Ten Steps to a Whole New Engineer and a Whole New Engineering Education: Part 2
In the first installment of this article, we discussed the ways in which engineering is increasingly not the career avenue of choice for an array of talented young people who might otherwise make terrific engineers; we suggested how this situation could be reversed by adopting a new vision of the whole new engineer (WNE) and a whole new engineering education (WNEE). In particular we outlined 5 steps to the WNE and a WNEE as follows:
Step 1: Become aware how engineering and engineering education got stuck.
Step 2: Recognize ways the world has changed.
Step 3: Understand why reform efforts haven’t worked.
Step 4: Use a change approach that combines emotional, conceptual, and organizational factors.
Step 5: Trust students before they trust themselves.
In this second and final installment, we add five more steps that will help frame engineering and engineering education in a way that naturally attracts a wider group of talented young people to the challenge and joy that is engineering.

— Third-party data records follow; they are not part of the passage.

(** Where a call is; [l] is the slice it has loaded. *)
Inductive caller :=
| AddCheck (fd : nat) (v : T)
| AddLock (fd : nat) (v : T)
| AddLoad (fd : nat) (v : T)
| AddGrow (fd : nat) (v : T) (l : slice_of)
| AddStore (fd : nat) (v : T) (l : slice_of)
| AddUnlock (fd : nat) (v : T)
| AddReload (fd : nat) (v : T)
| AddSwap (fd : nat) (v : T) (l : slice_of)
| AddCount
| DelLock (fd : nat)
| DelLoad (fd : nat)
| DelSwap (fd : nat) (l : slice_of)
| DelCount
| DelUnlock
| Returned
| Panicked.

(** [fds] and [count] of the table, its lock, the arrays, and the calls. *)
Record table := mkTable {
  tfds : slice_of;
  tcount : Z;
  mu : option nat;
  arrays : gmap positive (list (option T));
  callers : gmap nat caller;
}.

Definition set_tfds l (m : table) := mkTable l m.(tcount) m.(mu) m.(arrays) m.(callers).
Definition set_tcount n (m : table) := mkTable m.(tfds) n m.(mu) m.(arrays) m.(callers).
Definition set_mu o (m : table) := mkTable m.(tfds) m.(tcount) o m.(arrays) m.(callers).
Definition set_arrays a (m : table) := mkTable m.(tfds) m.(tcount) m.(mu) a m.(callers).
Definition set_caller t c (m : table) :=
  mkTable m.(tfds) m.(tcount) m.(mu) m.(arrays) (<[t := c]> m.(callers)).

(** ** Steps *)

(** [append(l, atomic.Pointer[T]{})]; [a] is a new array, should one be needed,
    with [extra] elements more than the slice has then. *)
Definition append1 (a : positive) (extra : nat) (l : slice_of) (m : table) : option (slice_of * table) :=
  x ← m.(arrays) !! l.(arr);
  if decide (l.(slen) < length x)%nat then
    Some (mkSlice l.(arr) (S l.(slen)), set_arrays (<[l.(arr) := <[l.(slen) := None]> x]> m.(arrays)) m)
  else
    match m.(arrays) !! a with
    | Some _ => None
    | None => Some (mkSlice a (S l.(slen)),
                    set_arrays (<[a := take l.(slen) x ++ None :: replicate extra None]> m.(arrays)) m)
    end.

(** [l[fd].Swap(o)]: what was there, and the table after it. *)
Definition swap_at (l : slice_of) (fd : nat) (o : option T) (m : table) : option (option T * table) :=
  if decide (fd < l.(slen))%nat then
    x ← m.(arrays) !! l.(arr);
    old ← x !! fd;
    Some (old, set_arrays (<[l.(arr) := <[fd := o]> x]> m.(arrays)) m)
  else None.

(** One step of the goroutine [t]; [None]: it cannot go on now. *)
Definition rstep (t : nat) (a : positive) (extra : nat) (m : table) : option table :=
  c ← m.(callers) !! t;
  match c with
  | AddCheck fd v =>
      Some (set_caller t (if decide (m.(tfds).(slen) <= fd)%nat then AddLock fd v else AddReload fd v) m)
  | AddLock fd v =>
      match m.(mu) with None => Some (set_caller t (AddLoad fd v) (set_mu (Some t) m)) | Some _ => None end
  | AddLoad fd v => Some (set_caller t (AddGrow fd v m.(tfds)) m)
  | AddGrow fd v l =>
      if decide (l.(slen) <= fd)%nat then
        '(l, m) ← append1 a extra l m; Some (set_caller t (AddGrow fd v l) m)
      else Some (set_caller t (AddStore fd v l) m)
  | AddStore fd v l => Some (set_caller t (AddUnlock fd v) (set_tfds l m))
  | AddUnlock fd v => Some (set_caller t (AddReload fd v) (set_mu None m))
  | AddReload fd v => Some (set_caller t (AddSwap fd v m.(tfds)) m)
  | AddSwap fd v l =>
      match swap_at l fd (Some v) m with
      | Some (None, m) => Some (set_caller t AddCount m)
      | Some (Some _, m) => Some (set_caller t Panicked m)
      | None => Some (set_caller t Panicked m)
      end
  | AddCount => Some (set_caller t Returned (set_tcount (m.(tcount) + 1) m))
  | DelLock fd =>
      match m.(mu) with None => Some (set_caller t (DelLoad fd) (set_mu (Some t) m)) | Some _ => None end
  | DelLoad fd =>
      Some (set_caller t (if decide (fd < m.(tfds).(slen))%nat then DelSwap fd m.(tfds) else DelUnlock) m)
  | DelSwap fd l =>
      match swap_at l fd None m with
      | Some (Some _, m) => Some (set_caller t DelCount m)
      | Some (None, m) => Some (set_caller t Panicked m)
      | None => Some (set_caller t Panicked m)
      end
  | DelCount => Some (set_caller t DelUnlock (set_tcount (m.(tcount) - 1) m))
  | DelUnlock => Some (set_caller t Returned (set_mu None m))
  | Returned | Panicked => None
  end.

(** A schedule: the goroutine of each step, and what the runtime chooses. *)
Fixpoint rrun (l : list (nat * positive * nat)) (m : table) : option table :=
  match l with
  | [] => Some m
  | (t, a, extra) :: l => m ← rstep t a extra m; rrun l m
  end.

Definition steps (n t : nat) : list (nat * positive * nat) := replicate n (t, 1%positive, 0%nat).

(** What the table holds, as [FdMap] has it. *)
Definition as_fdMap (m : table) : option (fdMap T) :=
  x ← m.(arrays) !! m.(tfds).(arr);
  Some (mkFdMap (take m.(tfds).(slen) x) m.(tcount)).

(** The table [m], all of its array in use, and nobody inside a call. *)
Definition quiet (m : fdMap T) (s : table) : Prop :=
  s.(arrays) !! s.(tfds).(arr) = Some m.(fds) /\ s.(tfds).(slen) = length m.(fds) /\
  s.(tcount) = m.(count) /\ s.(mu) = None.
(** ** The moment of each call *)

(** What a call has still to do to the table, and to its counter. *)
Definition op_of (c : caller) : list (table_op T) :=
  match c with
  | AddCheck fd v | AddLock fd v | AddLoad fd v | AddGrow fd v _ | AddStore fd v _ | AddUnlock fd v
  | AddReload fd v | AddSwap fd v _ => [OpAdd (Z.of_nat fd) v]
  | DelLock fd | DelLoad fd | DelSwap fd _ => [OpDelete (Z.of_nat fd)]
  | AddCount | DelCount | DelUnlock | Returned | Panicked => []
  end.
Definition owes (c : caller) : Z := match c with AddCount => 1 | DelCount => -1 | _ => 0 end.

Definition calls (m : table) : list (table_op T) := mbind (fun x => op_of x.2) (map_to_list m.(callers)).
Definition owed (m : table) : Z := map_fold (fun _ c n => owes c + n) 0 m.(callers).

Step 6: Instill the keystone habits of noticing, listening, and questioning (NLQ). If we think of education as an iceberg, much of the effort of traditional education is above the waterline. We teach and master concepts, facts, and figures, essentially mastery of the already mastered. Education in a world of change is largely about factors below the waterline, the ability to notice, inquire, reflect, and learn. Explicit experiential training in noticing, listening, and open-ended questioning transforms schools by (1) giving teachers the tools they need to become aware of the perception, needs, and untapped potential of students, and (2) give students the tools they need to become aware of their own stories and purpose, and to guide their own learning in productive directions of their own choosing. NLQ is not the whole story, but the current system becomes more amenable to the needed changes as more students and faculty members practice NLQ.